EXERCISE: Report each line of the entries that contains the word "sequence", copied in full.
(DATA RECORDS)
(** C32: after a return to the previous bank during a trial the running bank is no
    longer protected.  The update index becomes the boot index; the next installation
    marks the running bank as empty and makes it the active bank again, so it undoes
    the return and a restart during the installation boots the bank being written. *)
Theorem revert_then_install_unprotected f b :
  banked_ok io ms index begun f b -> b_busy b = false -> b_active b = b_boot b -> b_previous b = other_bank (b_boot b) ->
  exists st1 f1 st2 f2,
    fw_store_revert_to_previous io ms impl crc32b f = Some (st1, f1) /\
    metadata_manager_get_active_indices ms (fs_manager f1) 0 0
      = Some (FWU_STATUS_SUCCESS, other_bank (b_boot b), b_boot b) /\
    fw_store_begin_install io ms impl crc32b f1 = Some (st2, f2) /\
    fs_update_index f2 = fs_boot_index f2 /\
    metadata_manager_get_active_indices ms (fs_manager f2) 0 0 = Some (FWU_STATUS_SUCCESS, b_boot b, b_boot b) /\
    bank_tracker_is_content (fs_tracker f2) (b_boot b) = Some false.
Proof.
  intros Hok Hbusy Ha Hp. destruct (revert_ok io ms impl crc32b index cache_address begun f b Hok)
    as (st1 & f1 & H1 & Hok1 & _).
  assert (bank_index_ok (b_boot b)) as Hb by (destruct Hok as (d & ps & Hc & _); apply Hc).
  assert (revert_banks b = set_active (set_content (set_update b (b_boot b)) (other_bank (b_boot b)) true)
            (other_bank (b_boot b)) (b_boot b)) as Hrev.
  { unfold revert_banks. rewrite Ha, Z.eqb_refl, Hp. unfold other_bank. by replace (1 - (1 - b_boot b)) with (b_boot b) by lia. }
  rewrite Hrev in Hok1.
  destruct (begin_install_ok io ms impl crc32b index cache_address begun f1 _ Hok1) as (st2 & f2 & H2 & Hok2 & _); [done|].
  exists st1, f1, st2, f2. split; [exact H1|]. split; [by destruct Hok1 as (? & ? & _ & (_ & _ & _ & Hget) & _)|].
  split; [exact H2|]. destruct Hok2 as (d & ps & Hc & (_ & _ & _ & Hget) & _). destruct Hc.
  split; [by rewrite co_update0, co_boot0|]. split; [done|]. rewrite is_content_ok, co_content0 by done.
  simpl. by rewrite Z.eqb_refl.
Qed.

End Properties.

(** ** Raw installers in a banked store *)

Section RawInstallers.
Context {X : Type} (io : io_storage X) (ix : volume_index) (deref : Z -> option (volume X)).

(** The installer has a volume to write to. *)
Definition raw_begun (s : raw_installer) : Prop :=
  exists v, volume_at deref (target_volume s) = Some v /\ SafeVolume io v.

(** Where the index has a volume of the location in each bank, a raw installer keeps
    what the store relies on. *)
Lemma raw_installer_lawful (i : installer raw_installer X) :
  in_interface i = raw_interface io ix deref ->
  (forall k p0, bank_index_ok k -> exists p v,
     volume_index_find ix (banked_volume_id (in_location_id i) (banked_usage_id k)) p0 = Some (0, p) /\
     volume_at deref p = Some v /\ SafeVolume io v) ->
  lawful raw_begun i.
Proof.
  intros Hif Hix. split; rewrite Hif; simpl.
  - intros c x a b Ha Hb. destruct (Hix b (target_volume c) Hb) as (p & v & Hfind & Hv & Hs).
    unfold raw_installer_begin. rewrite Hfind. simpl. unfold volume_at in Hv.
    destruct (p =? 0) eqn:Hp; [done|]. simpl. eexists _, _, x. split; [done|]. exists v. split; [|done].
    unfold volume_at. simpl. by rewrite Hp.
  - intros c x Hc. pose proof Hc as (v & Hv & Hs). unfold raw_installer_finalize.
    destruct (is_open c); [|by eexists _, c, x]. rewrite Hv. simpl.
    destruct (sv_close x) as (st & x' & ->). by eexists _, _, x'.
  - intros c x Hc. pose proof Hc as (v & Hv & Hs). unfold raw_installer_abort, raw_installer_finalize.
    destruct (is_open c); [|by eexists c, x]. rewrite Hv. simpl.
    destruct (sv_close x) as (st & x' & ->). by eexists _, x'.
  - intros c x image Hc. pose proof Hc as (v & Hv & Hs). unfold raw_installer_open.
    destruct (negb (is_open c) && _); [|by eexists _, c, x]. rewrite Hv. simpl.
    destruct (sv_open x) as (st & x1 & ->). simpl. destruct (st =? 0); [|by eexists _, c, x1].
    destruct (sv_erase (io := io) x1) as (st2 & x2 & ->). simpl. destruct (st2 =? 0); [by eexists _, _, x2|].
    destruct (sv_close x2) as (st3 & x3 & ->). by eexists _, c, x3.
  - intros c x Hc. pose proof Hc as (v & Hv & Hs). unfold raw_installer_commit.
    destruct (is_open c); [|by eexists _, c, x]. rewrite Hv. simpl.
    destruct (sv_close x) as (st & x' & ->). by eexists _, _, x'.
  - intros c x data Hc. pose proof Hc as (v & Hv & Hs). unfold raw_installer_write.
    destruct (is_open c); [|by eexists _, c, x]. rewrite Hv. simpl. pose proof (len_nonneg data).
    destruct (sv_write x data (len data) 0) as (st & k & x' & ->); [lia|]. by eexists _, _, x'.
Qed.

End RawInstallers.
(** ** Properties *)

(** C22: the firmware update service is its agent behind messages.  Over any agent
    that keeps its laws, every sequence of requests is handled as follows.  A message
    that is too short, has an unknown function ID or malformed fields is refused with
    its RPC error and changes nothing; any other message makes the call of the agent
    it asks for (a commit always with a maximum atomic length of 0, whatever the
    message says), and is answered with the service status followed by the
    operation's results, as long as they fit the response buffer.  The memory keeps
    its length.  The response to a discovery is written in the same way, but its
    length is reported as if it were empty.  Two message fields are not checked: the
    sequence faults at a begin that announces more GUIDs than lie in the caller's
    memory, and may fault at a write that announces more data; everything before that
    message is handled as described, and no other message faults. *)
Theorem fwu_service_refines {C} (agent : update_agent_interface C) (Inv : C -> Prop) svc c reqs :
  UpdateAgentLaws agent Inv -> fwu_provider_init agent = Some svc ->
  Inv c -> Forall fresh_request reqs ->
  match service_run (svc_receive svc) c reqs with
  | Some (out, c') => Inv c' /\ fwu_session agent c reqs out c'
  | None => session_faults agent Inv svc c reqs
  end.
Proof. intros Hlaws Hinit Hinv Hreqs. by apply fwu_run_ok. Qed.
(* ===== verification/VariableIndex.v ===== *)
(** * components/service/uefi/smm_variable/backend: the index of UEFI variables

    variable_index.c keeps a table of the variables of the UEFI variable store,
    with what is needed to save and restore the non-volatile ones;
    variable_index_iterator.c visits its entries and variable_checker.c decides
    whether a variable may be set.  A [struct variable_info *] is the position of
    its entry in the table ([None] for NULL).  Objects that are copied as a whole
    (names, time stamps, fingerprints) are their octets in memory. *)
From S2P Require Import Prelude.

(** ** protocols/common/efi *)

Definition EFI_ERROR (s : Z) : Z := Z.lor (Z.shiftl 1 63) s.
Definition EFI_SUCCESS : Z := 0.
Definition EFI_INVALID_PARAMETER : Z := EFI_ERROR 2.
Definition EFI_BUFFER_TOO_SMALL : Z := EFI_ERROR 5.
Definition EFI_WRITE_PROTECTED : Z := EFI_ERROR 8.
Definition EFI_OUT_OF_RESOURCES : Z := EFI_ERROR 9.
Definition EFI_NOT_FOUND : Z := EFI_ERROR 14.

Definition EFI_VARIABLE_NON_VOLATILE : Z := 1.
Definition VAR_CHECK_VARIABLE_PROPERTY_READ_ONLY : Z := Z.shiftl 1 0.
Definition VAR_CHECK_VARIABLE_PROPERTY_REVISION : Z := 1.

Record EFI_GUID := Guid { Data1 : Z; Data2 : Z; Data3 : Z; Data4 : bytes }.

#[export] Instance efi_guid_eq_dec : EqDecision EFI_GUID.
Proof. solve_decision. Defined.
#[export] Instance efi_guid_countable : Countable EFI_GUID.
Proof.
  refine (inj_countable' (fun g => (Data1 g, Data2 g, Data3 g, Data4 g))
            (fun '(a, b, c, d) => Guid a b c d) _). by intros [].
Defined.

Definition compare_guid (guid1 guid2 : EFI_GUID) : bool :=
  (Data1 guid1 =? Data1 guid2) && (Data2 guid1 =? Data2 guid2) && (Data3 guid1 =? Data3 guid2) &&
  bool_decide (Data4 guid1 = Data4 guid2).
(End DATA RECORDS)
OUTPUT OF THE EXERCISE:
    that keeps its laws, every sequence of requests is handled as follows.  A message
    sequence faults at a begin that announces more GUIDs than lie in the caller's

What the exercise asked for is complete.